### TASK OBJECTIVE
Lines that include "RemoteRvps" make up the answer; copy all of them from the data below.

(Collected data entries)
*****

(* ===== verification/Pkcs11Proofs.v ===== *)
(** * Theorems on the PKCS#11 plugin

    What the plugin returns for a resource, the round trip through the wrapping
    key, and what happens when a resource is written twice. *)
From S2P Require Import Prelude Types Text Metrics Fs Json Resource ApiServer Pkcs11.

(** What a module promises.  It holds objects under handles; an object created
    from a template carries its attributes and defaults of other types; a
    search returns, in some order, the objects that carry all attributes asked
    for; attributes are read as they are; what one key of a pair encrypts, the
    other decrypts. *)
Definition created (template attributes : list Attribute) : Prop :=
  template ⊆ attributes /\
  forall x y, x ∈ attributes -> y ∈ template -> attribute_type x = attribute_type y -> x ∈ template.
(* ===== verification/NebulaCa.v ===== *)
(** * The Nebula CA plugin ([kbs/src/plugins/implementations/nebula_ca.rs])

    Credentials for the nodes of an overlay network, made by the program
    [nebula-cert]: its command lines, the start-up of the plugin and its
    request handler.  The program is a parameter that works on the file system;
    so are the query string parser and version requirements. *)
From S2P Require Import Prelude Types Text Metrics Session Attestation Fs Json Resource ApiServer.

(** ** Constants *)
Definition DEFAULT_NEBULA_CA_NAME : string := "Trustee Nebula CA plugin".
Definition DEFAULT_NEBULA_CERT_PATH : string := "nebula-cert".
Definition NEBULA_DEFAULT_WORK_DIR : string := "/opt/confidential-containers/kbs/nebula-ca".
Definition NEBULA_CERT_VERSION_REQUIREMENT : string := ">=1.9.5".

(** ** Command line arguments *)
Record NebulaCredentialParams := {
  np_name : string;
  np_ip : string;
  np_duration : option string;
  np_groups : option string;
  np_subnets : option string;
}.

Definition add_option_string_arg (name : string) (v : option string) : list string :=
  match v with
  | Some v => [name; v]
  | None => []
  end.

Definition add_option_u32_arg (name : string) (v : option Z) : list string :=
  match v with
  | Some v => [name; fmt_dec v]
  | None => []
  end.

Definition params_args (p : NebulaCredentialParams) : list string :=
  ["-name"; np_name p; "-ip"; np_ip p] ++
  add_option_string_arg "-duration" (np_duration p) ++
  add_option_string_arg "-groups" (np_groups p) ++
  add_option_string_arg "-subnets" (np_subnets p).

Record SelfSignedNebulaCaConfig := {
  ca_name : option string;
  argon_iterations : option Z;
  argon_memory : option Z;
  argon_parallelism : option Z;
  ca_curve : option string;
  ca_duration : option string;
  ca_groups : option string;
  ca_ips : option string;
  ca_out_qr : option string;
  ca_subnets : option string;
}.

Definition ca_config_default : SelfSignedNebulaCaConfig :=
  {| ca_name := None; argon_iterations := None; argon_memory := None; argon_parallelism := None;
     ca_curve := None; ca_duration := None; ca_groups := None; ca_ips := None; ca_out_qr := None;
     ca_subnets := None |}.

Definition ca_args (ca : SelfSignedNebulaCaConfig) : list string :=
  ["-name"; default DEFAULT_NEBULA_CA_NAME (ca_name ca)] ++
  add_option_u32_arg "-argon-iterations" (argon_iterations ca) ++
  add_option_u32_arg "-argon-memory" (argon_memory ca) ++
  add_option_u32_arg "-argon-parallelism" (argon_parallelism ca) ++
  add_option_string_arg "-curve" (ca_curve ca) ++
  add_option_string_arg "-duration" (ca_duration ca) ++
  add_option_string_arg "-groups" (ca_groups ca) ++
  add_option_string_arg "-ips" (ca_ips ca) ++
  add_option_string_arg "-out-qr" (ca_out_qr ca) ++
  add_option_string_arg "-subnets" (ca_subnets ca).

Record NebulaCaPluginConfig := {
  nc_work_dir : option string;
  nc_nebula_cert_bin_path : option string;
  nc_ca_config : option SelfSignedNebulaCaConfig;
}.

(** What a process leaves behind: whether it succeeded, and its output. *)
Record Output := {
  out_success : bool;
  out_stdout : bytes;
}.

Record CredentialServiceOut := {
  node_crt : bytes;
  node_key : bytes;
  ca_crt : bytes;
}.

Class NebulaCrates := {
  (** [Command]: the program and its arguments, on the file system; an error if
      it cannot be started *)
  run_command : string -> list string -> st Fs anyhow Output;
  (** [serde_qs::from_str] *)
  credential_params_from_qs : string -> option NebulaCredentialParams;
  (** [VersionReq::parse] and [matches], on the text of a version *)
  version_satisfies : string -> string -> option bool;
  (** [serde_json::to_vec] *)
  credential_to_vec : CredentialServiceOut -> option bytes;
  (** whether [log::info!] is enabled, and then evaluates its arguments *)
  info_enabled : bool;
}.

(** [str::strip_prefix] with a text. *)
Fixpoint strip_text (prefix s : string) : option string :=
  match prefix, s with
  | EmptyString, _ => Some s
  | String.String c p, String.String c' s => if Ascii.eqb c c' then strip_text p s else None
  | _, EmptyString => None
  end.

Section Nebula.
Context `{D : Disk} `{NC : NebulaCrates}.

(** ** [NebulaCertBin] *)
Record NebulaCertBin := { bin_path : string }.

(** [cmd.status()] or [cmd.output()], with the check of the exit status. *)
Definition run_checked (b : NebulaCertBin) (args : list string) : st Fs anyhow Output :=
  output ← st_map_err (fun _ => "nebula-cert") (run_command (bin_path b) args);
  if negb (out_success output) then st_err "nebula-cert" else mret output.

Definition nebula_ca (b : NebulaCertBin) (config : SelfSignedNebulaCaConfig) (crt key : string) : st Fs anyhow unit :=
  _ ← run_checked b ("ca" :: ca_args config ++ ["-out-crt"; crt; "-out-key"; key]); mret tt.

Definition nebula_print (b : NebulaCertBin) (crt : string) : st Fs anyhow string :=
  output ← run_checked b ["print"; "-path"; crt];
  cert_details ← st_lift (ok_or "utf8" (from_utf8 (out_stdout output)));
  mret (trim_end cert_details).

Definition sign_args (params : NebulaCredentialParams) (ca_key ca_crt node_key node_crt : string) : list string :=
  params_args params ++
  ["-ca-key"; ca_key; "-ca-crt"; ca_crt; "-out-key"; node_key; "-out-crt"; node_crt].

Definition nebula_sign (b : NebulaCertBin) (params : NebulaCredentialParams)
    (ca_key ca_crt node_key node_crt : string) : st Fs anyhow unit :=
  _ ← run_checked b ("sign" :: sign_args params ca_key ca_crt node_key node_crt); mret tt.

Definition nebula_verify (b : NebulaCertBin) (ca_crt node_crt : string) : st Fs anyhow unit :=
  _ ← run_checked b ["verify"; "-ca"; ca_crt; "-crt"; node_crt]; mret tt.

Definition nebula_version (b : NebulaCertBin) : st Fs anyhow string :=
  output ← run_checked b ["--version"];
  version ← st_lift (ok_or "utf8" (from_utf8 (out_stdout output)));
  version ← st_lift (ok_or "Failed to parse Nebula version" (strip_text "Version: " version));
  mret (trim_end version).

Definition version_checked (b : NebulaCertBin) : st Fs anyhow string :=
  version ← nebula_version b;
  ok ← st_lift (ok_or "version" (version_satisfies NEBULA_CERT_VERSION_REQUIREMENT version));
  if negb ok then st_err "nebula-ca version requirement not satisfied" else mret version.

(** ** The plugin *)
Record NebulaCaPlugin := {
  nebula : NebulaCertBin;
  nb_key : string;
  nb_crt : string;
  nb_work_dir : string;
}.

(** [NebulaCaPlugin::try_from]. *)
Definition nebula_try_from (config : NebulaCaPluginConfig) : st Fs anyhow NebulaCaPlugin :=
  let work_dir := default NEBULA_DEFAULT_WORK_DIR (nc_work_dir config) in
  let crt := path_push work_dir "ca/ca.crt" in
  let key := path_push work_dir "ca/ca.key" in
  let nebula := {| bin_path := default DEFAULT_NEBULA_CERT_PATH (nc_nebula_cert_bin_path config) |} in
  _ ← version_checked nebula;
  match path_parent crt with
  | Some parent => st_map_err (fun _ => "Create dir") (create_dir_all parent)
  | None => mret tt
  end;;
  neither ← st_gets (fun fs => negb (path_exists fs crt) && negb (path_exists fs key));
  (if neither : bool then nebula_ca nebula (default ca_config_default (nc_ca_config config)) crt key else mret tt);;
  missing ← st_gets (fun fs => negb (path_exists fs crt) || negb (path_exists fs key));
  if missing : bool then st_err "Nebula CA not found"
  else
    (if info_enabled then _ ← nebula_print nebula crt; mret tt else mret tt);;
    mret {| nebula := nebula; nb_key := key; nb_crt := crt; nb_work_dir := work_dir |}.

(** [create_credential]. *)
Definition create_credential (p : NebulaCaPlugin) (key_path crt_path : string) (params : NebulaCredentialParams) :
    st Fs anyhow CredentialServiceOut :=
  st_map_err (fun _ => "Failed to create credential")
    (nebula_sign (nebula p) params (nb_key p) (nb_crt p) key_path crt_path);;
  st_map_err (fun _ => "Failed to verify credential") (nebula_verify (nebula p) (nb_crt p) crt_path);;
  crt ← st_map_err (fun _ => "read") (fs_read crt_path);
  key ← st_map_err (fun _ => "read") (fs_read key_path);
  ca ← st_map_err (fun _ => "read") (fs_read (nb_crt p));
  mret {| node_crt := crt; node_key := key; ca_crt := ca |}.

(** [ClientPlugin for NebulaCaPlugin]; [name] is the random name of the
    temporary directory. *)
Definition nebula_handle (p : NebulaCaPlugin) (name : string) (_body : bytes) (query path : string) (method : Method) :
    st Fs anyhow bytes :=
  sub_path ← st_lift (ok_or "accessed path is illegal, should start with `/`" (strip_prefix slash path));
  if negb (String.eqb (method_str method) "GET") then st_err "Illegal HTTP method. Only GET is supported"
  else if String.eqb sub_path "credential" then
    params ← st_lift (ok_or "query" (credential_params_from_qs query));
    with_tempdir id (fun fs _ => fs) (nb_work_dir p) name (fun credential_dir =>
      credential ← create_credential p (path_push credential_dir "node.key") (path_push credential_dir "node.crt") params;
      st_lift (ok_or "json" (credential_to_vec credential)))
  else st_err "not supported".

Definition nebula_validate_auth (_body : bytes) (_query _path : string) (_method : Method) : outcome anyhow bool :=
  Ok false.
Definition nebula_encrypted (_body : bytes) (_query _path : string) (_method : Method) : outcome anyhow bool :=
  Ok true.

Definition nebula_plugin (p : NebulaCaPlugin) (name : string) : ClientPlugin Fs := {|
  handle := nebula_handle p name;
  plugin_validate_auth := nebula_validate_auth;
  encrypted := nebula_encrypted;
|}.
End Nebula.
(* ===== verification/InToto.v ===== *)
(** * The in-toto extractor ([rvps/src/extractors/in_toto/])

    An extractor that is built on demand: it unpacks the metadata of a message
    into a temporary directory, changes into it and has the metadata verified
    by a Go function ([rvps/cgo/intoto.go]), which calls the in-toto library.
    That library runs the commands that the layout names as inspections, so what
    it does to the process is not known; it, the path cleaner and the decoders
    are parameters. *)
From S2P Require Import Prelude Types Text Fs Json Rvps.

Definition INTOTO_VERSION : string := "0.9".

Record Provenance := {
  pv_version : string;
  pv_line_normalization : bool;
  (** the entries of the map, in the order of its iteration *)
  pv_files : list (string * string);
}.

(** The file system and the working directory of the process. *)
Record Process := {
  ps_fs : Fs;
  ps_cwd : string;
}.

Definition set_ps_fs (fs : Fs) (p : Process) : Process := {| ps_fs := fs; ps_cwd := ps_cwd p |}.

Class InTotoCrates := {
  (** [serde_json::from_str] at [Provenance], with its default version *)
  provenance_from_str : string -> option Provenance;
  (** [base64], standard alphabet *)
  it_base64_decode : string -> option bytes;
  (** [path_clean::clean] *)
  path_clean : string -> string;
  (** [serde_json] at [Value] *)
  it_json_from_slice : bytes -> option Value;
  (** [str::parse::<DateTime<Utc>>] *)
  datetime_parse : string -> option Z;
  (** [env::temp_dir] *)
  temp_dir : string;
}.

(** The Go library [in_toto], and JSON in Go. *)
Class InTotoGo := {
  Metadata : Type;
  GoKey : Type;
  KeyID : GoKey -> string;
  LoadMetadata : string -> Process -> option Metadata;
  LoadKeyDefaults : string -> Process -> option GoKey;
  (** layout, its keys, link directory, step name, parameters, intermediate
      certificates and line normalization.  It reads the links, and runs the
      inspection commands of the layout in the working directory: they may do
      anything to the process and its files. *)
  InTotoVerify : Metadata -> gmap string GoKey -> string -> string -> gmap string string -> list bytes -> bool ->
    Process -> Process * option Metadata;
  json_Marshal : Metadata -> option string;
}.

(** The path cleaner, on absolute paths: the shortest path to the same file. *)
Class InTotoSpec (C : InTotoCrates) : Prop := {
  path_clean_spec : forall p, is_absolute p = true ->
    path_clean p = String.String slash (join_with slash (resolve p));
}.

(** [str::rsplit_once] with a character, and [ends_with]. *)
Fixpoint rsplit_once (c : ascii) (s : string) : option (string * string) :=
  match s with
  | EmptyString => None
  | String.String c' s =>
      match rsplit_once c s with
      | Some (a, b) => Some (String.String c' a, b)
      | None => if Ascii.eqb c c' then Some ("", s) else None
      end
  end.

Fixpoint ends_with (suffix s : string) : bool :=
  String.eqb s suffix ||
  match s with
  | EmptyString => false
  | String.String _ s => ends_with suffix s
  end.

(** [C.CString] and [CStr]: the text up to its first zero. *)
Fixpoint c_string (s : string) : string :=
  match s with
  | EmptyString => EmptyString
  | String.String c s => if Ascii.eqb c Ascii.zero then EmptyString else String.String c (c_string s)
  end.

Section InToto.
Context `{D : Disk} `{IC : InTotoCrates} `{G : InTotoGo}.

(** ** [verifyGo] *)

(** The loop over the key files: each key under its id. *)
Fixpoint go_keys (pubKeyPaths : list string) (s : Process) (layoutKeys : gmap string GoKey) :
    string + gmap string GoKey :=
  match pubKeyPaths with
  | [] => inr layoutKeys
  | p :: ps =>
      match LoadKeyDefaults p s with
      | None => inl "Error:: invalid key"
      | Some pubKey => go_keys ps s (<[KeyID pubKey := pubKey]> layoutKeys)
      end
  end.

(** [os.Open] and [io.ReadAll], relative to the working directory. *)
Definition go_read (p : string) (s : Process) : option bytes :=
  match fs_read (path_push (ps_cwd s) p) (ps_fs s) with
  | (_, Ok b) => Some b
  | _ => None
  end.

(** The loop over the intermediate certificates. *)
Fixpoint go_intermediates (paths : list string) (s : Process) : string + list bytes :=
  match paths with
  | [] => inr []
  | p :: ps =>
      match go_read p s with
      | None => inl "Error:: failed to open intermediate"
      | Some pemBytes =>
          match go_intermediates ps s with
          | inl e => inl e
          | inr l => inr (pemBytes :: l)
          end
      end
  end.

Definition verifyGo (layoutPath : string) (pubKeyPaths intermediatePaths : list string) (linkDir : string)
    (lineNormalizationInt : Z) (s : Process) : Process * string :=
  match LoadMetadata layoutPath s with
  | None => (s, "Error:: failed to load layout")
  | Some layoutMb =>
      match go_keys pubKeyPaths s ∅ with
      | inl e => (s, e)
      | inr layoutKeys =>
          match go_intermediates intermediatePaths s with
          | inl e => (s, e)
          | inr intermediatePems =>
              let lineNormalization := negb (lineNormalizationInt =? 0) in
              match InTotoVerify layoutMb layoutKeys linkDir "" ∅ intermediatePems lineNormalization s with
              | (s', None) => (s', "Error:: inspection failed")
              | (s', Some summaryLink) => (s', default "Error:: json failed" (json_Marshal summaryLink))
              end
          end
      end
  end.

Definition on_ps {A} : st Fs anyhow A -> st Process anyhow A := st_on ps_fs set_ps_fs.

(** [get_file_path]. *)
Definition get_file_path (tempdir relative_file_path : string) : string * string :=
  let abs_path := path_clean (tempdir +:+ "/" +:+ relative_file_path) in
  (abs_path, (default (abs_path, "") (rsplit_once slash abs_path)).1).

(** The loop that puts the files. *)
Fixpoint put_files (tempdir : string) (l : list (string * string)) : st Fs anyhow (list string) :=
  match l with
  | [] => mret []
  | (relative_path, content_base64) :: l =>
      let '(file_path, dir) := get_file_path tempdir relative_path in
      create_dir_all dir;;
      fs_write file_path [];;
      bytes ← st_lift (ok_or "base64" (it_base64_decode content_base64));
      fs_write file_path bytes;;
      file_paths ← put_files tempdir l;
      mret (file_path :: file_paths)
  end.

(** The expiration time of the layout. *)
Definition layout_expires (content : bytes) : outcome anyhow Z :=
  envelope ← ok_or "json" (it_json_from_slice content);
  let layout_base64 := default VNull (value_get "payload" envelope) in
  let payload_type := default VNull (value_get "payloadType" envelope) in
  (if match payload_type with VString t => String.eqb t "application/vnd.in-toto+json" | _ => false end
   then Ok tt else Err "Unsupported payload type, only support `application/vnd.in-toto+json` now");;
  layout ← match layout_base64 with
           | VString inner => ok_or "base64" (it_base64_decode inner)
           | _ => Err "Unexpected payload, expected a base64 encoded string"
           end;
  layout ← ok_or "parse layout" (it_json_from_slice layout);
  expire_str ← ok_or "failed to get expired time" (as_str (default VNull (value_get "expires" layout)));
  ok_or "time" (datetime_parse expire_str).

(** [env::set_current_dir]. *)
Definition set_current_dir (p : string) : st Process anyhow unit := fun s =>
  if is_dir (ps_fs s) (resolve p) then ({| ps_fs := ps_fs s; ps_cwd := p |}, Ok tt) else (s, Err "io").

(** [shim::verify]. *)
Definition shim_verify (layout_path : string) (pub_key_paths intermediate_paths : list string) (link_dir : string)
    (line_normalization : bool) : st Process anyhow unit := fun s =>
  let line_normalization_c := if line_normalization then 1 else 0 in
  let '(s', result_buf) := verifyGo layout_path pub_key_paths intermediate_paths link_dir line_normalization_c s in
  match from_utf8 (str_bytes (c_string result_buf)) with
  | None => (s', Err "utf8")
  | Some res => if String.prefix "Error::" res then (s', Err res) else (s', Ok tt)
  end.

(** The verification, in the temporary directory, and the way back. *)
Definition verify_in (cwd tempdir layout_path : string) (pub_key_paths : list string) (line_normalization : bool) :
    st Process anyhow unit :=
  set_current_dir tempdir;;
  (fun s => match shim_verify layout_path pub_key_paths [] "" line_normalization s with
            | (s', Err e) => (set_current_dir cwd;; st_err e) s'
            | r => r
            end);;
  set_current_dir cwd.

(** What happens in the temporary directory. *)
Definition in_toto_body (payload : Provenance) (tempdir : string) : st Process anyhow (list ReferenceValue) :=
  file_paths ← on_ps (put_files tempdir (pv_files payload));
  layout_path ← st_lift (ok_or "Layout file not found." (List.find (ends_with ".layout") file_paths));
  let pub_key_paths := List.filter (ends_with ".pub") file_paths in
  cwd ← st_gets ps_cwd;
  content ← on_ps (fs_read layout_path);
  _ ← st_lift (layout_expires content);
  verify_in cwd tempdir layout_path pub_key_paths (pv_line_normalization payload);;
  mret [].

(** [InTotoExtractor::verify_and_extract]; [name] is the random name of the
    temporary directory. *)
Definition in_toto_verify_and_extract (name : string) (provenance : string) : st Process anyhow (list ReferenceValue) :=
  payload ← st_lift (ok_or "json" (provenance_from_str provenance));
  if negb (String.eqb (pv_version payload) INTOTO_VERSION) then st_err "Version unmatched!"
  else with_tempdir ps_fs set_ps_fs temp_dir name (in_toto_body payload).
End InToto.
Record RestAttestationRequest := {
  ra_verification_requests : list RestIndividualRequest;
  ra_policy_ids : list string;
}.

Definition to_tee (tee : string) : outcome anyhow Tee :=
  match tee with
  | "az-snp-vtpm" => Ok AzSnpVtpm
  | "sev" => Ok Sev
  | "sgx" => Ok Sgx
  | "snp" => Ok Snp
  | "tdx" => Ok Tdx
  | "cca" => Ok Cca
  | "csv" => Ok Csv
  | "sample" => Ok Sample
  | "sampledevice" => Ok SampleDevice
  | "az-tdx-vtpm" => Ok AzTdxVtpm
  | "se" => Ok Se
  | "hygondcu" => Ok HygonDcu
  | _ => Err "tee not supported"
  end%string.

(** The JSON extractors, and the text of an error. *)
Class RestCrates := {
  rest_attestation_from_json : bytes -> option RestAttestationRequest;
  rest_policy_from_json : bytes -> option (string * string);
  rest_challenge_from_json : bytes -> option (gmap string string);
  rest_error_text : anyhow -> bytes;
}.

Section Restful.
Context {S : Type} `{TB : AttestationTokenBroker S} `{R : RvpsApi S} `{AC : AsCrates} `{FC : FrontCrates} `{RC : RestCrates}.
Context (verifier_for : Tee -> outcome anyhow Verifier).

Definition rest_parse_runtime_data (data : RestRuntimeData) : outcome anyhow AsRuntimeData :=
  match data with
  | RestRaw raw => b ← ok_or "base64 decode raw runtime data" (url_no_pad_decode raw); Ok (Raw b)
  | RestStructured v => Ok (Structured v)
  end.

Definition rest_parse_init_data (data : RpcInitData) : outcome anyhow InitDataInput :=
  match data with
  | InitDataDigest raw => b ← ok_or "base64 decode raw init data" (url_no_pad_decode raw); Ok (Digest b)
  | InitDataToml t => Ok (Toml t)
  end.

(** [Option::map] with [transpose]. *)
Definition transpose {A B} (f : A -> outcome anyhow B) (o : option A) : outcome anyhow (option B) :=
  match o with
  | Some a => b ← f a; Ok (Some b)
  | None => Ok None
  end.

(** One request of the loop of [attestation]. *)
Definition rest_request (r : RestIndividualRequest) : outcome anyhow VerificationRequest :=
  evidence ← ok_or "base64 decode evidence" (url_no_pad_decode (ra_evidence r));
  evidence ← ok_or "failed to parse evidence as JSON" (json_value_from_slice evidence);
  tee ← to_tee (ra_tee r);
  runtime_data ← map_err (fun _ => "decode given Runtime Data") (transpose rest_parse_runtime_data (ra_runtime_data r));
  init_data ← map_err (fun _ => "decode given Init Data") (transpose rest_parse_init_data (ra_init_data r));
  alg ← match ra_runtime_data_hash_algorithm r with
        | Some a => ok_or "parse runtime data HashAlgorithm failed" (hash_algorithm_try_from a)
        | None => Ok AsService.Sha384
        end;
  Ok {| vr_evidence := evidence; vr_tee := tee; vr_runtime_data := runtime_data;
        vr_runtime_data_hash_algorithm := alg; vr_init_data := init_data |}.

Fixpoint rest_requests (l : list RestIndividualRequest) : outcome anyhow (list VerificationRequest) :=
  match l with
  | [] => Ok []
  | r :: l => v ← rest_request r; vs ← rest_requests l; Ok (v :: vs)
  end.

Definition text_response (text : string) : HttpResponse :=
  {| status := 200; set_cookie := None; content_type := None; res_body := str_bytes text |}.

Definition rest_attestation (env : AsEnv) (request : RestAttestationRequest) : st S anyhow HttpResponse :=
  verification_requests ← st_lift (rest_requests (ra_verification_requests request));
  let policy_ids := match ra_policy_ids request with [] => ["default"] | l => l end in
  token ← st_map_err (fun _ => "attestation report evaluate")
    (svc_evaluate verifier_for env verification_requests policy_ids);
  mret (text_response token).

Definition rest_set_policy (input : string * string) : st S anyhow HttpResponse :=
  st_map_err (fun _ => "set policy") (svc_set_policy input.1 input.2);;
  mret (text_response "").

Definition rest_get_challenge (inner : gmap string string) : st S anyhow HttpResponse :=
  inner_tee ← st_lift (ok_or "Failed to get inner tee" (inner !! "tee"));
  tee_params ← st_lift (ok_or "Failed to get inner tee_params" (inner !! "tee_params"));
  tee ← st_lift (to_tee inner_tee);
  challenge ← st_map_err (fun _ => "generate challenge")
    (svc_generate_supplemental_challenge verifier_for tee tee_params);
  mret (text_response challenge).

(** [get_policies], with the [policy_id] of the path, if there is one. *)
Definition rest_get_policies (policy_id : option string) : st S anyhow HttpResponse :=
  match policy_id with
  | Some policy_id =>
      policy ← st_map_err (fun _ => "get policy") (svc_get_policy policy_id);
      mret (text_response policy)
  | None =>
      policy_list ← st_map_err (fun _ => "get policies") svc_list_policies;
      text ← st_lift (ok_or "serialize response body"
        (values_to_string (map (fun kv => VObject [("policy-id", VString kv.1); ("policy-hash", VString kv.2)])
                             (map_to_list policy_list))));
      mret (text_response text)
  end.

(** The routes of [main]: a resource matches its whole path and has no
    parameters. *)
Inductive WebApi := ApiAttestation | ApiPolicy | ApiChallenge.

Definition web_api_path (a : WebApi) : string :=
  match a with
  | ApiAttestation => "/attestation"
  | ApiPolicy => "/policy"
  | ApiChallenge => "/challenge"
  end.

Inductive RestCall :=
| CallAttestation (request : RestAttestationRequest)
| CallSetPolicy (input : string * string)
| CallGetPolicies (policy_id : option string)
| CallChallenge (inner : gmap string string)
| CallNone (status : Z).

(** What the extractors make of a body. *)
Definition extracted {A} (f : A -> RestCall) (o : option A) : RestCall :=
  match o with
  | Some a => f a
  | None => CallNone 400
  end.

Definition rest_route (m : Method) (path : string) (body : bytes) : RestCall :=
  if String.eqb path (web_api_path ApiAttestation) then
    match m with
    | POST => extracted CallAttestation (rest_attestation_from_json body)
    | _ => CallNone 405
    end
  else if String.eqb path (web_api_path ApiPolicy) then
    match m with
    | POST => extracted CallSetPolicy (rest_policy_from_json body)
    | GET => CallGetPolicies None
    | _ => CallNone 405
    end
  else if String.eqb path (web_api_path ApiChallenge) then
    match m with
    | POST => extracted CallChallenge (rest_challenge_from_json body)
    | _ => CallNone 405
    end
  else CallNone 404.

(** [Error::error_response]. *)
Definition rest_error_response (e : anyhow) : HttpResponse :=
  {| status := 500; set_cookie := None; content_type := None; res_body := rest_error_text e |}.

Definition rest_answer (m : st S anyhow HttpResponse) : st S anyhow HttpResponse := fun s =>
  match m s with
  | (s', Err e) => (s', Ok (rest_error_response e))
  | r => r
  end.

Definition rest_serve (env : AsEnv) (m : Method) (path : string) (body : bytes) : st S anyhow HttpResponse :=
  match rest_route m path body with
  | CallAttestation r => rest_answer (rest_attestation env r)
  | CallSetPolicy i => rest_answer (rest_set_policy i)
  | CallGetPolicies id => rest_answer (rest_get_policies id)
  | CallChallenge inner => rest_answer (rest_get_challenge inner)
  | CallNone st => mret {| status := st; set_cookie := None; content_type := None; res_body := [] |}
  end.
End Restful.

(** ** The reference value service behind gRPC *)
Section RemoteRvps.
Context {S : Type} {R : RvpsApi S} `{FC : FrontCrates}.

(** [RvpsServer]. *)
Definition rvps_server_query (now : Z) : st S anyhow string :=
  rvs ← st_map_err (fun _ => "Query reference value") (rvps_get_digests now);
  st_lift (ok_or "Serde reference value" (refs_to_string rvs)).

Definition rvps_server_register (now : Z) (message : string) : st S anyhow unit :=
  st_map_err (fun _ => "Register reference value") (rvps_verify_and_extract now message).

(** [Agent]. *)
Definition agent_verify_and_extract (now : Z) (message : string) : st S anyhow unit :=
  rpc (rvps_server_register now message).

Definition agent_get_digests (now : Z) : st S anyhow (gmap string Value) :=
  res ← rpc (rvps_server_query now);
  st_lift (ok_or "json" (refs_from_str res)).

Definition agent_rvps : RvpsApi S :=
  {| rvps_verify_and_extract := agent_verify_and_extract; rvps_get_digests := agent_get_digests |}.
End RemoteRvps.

*****

### ANSWER SPACE
Section RemoteRvps.
End RemoteRvps.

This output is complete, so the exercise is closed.